貴族区の南にある学院から、東にある魔法研究所へ。地下の試射場に下り、魔法士団員、騎士団員、魔法研究所員にいつも通り<コンプレックス・シールド>を教える。
「リオンくん、学院の後に大変じゃないですか?」
監督役である魔法研究所副所長のマギルカがリオンの様子を尋ねた。
「今はまだ学院に慣れないので少し大変ですけど、慣れたら大丈夫だと思います。それよりも取れる時間が少なくて心苦しいです」
「真面目過ぎてびっくりですよ? 大丈夫、ここに習いに来る人はみんな大人なので、リオン君がいない間に自主練しますから」
王国特別魔法顧問という肩書を与えられたことが、リオンに責任感を植え付けていた。俸給を貰えるのだから、これは「仕事」である。俸給がいくらか知らないが、頂くからにはそれに見合う仕事をしなければ、とリオンは考える性質であった。

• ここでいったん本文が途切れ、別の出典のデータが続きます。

(* ===== verification/TunnelFacts.v ===== *)
(** * Correctness of tunnels

    Slots, access and termination are proved of every run of a node, in which the tasks of
    the streams, the user and restarts take steps in any order; the tokens of the enrollment
    store of every history of it; the limiter against the log of [Window]; the backoff
    against its closed form.  The last part shows what is lost when a peer hangs up early,
    when a file is not written and when a tunnel is revoked. *)

From Stdlib Require Import Strings.Byte NArith ZArith QArith.
From stdpp Require Import prelude gmap sorting strings.
From S2P Require Import Prelude Text Window Signing Concrete Mailbox MailboxFacts Tunnel.
Import enrollment service tunnel.

Implicit Types (s : TunnelService) (d : TunnelDefinition) (i j : TunnelId) (f : FileState).

(** ** Services *)

(** What matters of a definition for access and slots. *)
Definition shape d : TunnelId * TunnelTarget * nat * nat :=
  (id d, target d, max_connections d, active_connections d).

Record same_slots s s' : Prop := mkSame {
  same_shape : shape <$> tunnels s' = shape <$> tunnels s;
  same_cancellation : cancellation s' = cancellation s;
  same_next : next_token s' = next_token s;
  same_cancelled : cancelled s' = cancelled s
}.

#[export] Instance same_slots_refl : Reflexive same_slots.
Proof. by split. Qed.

ちなみに、銀翼勲章を受勲された時、宰相のマクレガン・ゴールドレイドから「口座を開設しておきなさい」と言われ、リオナード・シルバーフェン名義で銀行口座を作った。
ユードレシア王国の銀行は国営のみ。利用するのは貴族と一部の商人だ。お金を預かり、必要な者に貸し出す。国営事業への投資、両替などの業務も行っている。

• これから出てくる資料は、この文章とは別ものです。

(* ===== verification/ConnectivityFacts.v ===== *)
(** * Facts about peer connectivity and reconnection

    The store of peers refines one state machine per peer; being online is decided by the last
    evidence; both tables are bounded.  Over every interleaving of the tasks, signals are sent
    at most once per queued attempt and only after evidence, and no attempt is left in flight.
    Three interleavings in which the result is not what the comments say. *)

From Stdlib Require Import Strings.Byte NArith.
From stdpp Require Import prelude gmap strings sorting.
From S2P Require Import Prelude Text Signing Connectivity.

(** ** Choosing an entry *)

Section by_key_facts.
Context {A : Type} (key : A → N).

Lemma min_by_key_Some l a :
  min_by_key key l = Some a → a ∈ l ∧ ∀ b, b ∈ l → (key a ≤ key b)%N.
Proof.
  revert a. induction l as [|c l IH]; intros a; simpl; [done|].
  destruct (min_by_key key l) as [b|] eqn:Hb.
  - destruct (IH b eq_refl) as [Hin Hle]. case_decide; intros [= <-].
    + split; [by left|]. intros x [->|Hx]%elem_of_cons; [lia|]. specialize (Hle x Hx). lia.
    + split; [by right|]. intros x [->|Hx]%elem_of_cons; [lia|by apply Hle].
  - intros [= <-]. destruct l as [|d l]; [|simpl in Hb; repeat case_match; done].
    split; [by left|]. intros x [->|Hx]%elem_of_cons; [lia|by apply elem_of_nil in Hx].
Qed.

Lemma max_by_key_Some l a :
  max_by_key key l = Some a → a ∈ l ∧ ∀ b, b ∈ l → (key b ≤ key a)%N.
Proof.
  revert a. induction l as [|c l IH]; intros a; simpl; [done|].
  destruct (max_by_key key l) as [b|] eqn:Hb.
  - destruct (IH b eq_refl) as [Hin Hle]. case_decide; intros [= <-].
    + split; [by right|]. intros x [->|Hx]%elem_of_cons; [lia|by apply Hle].
    + split; [by left|]. intros x [->|Hx]%elem_of_cons; [lia|]. specialize (Hle x Hx). lia.
  - intros [= <-]. destruct l as [|d l]; [|simpl in Hb; repeat case_match; done].
    split; [by left|]. intros x [->|Hx]%elem_of_cons; [lia|by apply elem_of_nil in Hx].
Qed.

リオンの俸給はこの口座に振り込まれるらしい。リオンは口座を開設してから一度も残高を確認していない。生活する上でお金を必要としないからである。いや、厳密に言うとお金は必要だが、全てシルバーフェン伯爵家から出ているため、彼個人がお金を必要とすることが今のところないのだ。

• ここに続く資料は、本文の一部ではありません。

Lemma of_peer_update f p m k q ph wi :
  m !! k = Some q →
  of_peer f p (<[k := mkServing (peer q) ph wi]> m) + one (f (phase q) && bool_decide (peer q = p)) =
  of_peer f p m + one (f ph && bool_decide (peer q = p)).
Proof.
  intros Hk. exact (cnt_update (λ q, f (phase q) && bool_decide (peer q = p)) m k q
    (mkServing (peer q) ph wi) Hk).
Qed.

(** What a request takes with it when it moves from [ph] to [ph']. *)
Record moves (p : Text) (ph ph' : Phase) l l' : Prop := {
  m_config : config l' = config l;
  m_queued : queued (state l') + one (in_queue ph) = queued (state l) + one (in_queue ph');
  m_queued_by : ∀ p', tally (queued_by_peer (state l')) p' + one (in_queue ph && bool_decide (p = p')) =
                  tally (queued_by_peer (state l)) p' + one (in_queue ph' && bool_decide (p = p'));
  m_active_by : ∀ p', tally (active_by_peer (state l')) p' + one (counted ph && bool_decide (p = p')) =
                  tally (active_by_peer (state l)) p' + one (counted ph' && bool_decide (p = p'));
  m_compact : compact (queued_by_peer (state l)) ∧ compact (active_by_peer (state l)) →
                compact (queued_by_peer (state l')) ∧ compact (active_by_peer (state l'));
  m_global : active_left l' + one (holds_global ph') = active_left l + one (holds_global ph);
  m_slots : ∀ p', slots l' p' + one (holds_slot ph' && bool_decide (p = p')) =
              slots l p' + one (holds_slot ph && bool_decide (p = p'));
  m_created : ∀ p', is_Some (peer_slots l !! p') → is_Some (peer_slots l' !! p');
  m_slot : holds_slot ph' = true → holds_slot ph = true ∨ is_Some (peer_slots l' !! p);
  m_verifying : verifications_left l' + one (verifying ph') = verifications_left l + one (verifying ph);
  m_fewer : in_queue ph' = true → in_queue ph = true
}.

魔法の講義も恙なく終わり、またアスワドに乗って学院へ戻る。
「きゅう、きゅう」
自分の背から降りたリオンに、切なそうな声を向けるアスワド。リオンは思わずアスワドの首に腕を回して抱きしめた。
「また明日、迎えに来てね?」
「きゅう!」
「リオン様、また明日」
「はい、アーチルさん。よろしくお願いします」
馬車が別邸に向かって出発し、アスワドがそれに付いていく。彼女は時折リオンを振り返っていた。リオンも、馬車とアスワドが見えなくなるまで見送る。
「はぁ~」
「寂しいですか?」
「うん、寂しい。自由に会えてた今までが恵まれてたんだなって思う」
「その分、週末に可愛がってあげてください」
「うん、そうだね」
太陽がその名残を少しだけ残した空は、薄いピンクから紫、そして濃紺に色づいている。その空がやけに寂しく見えて、リオンはすぐに目を逸らした。二人は男子寮へと歩いて行った。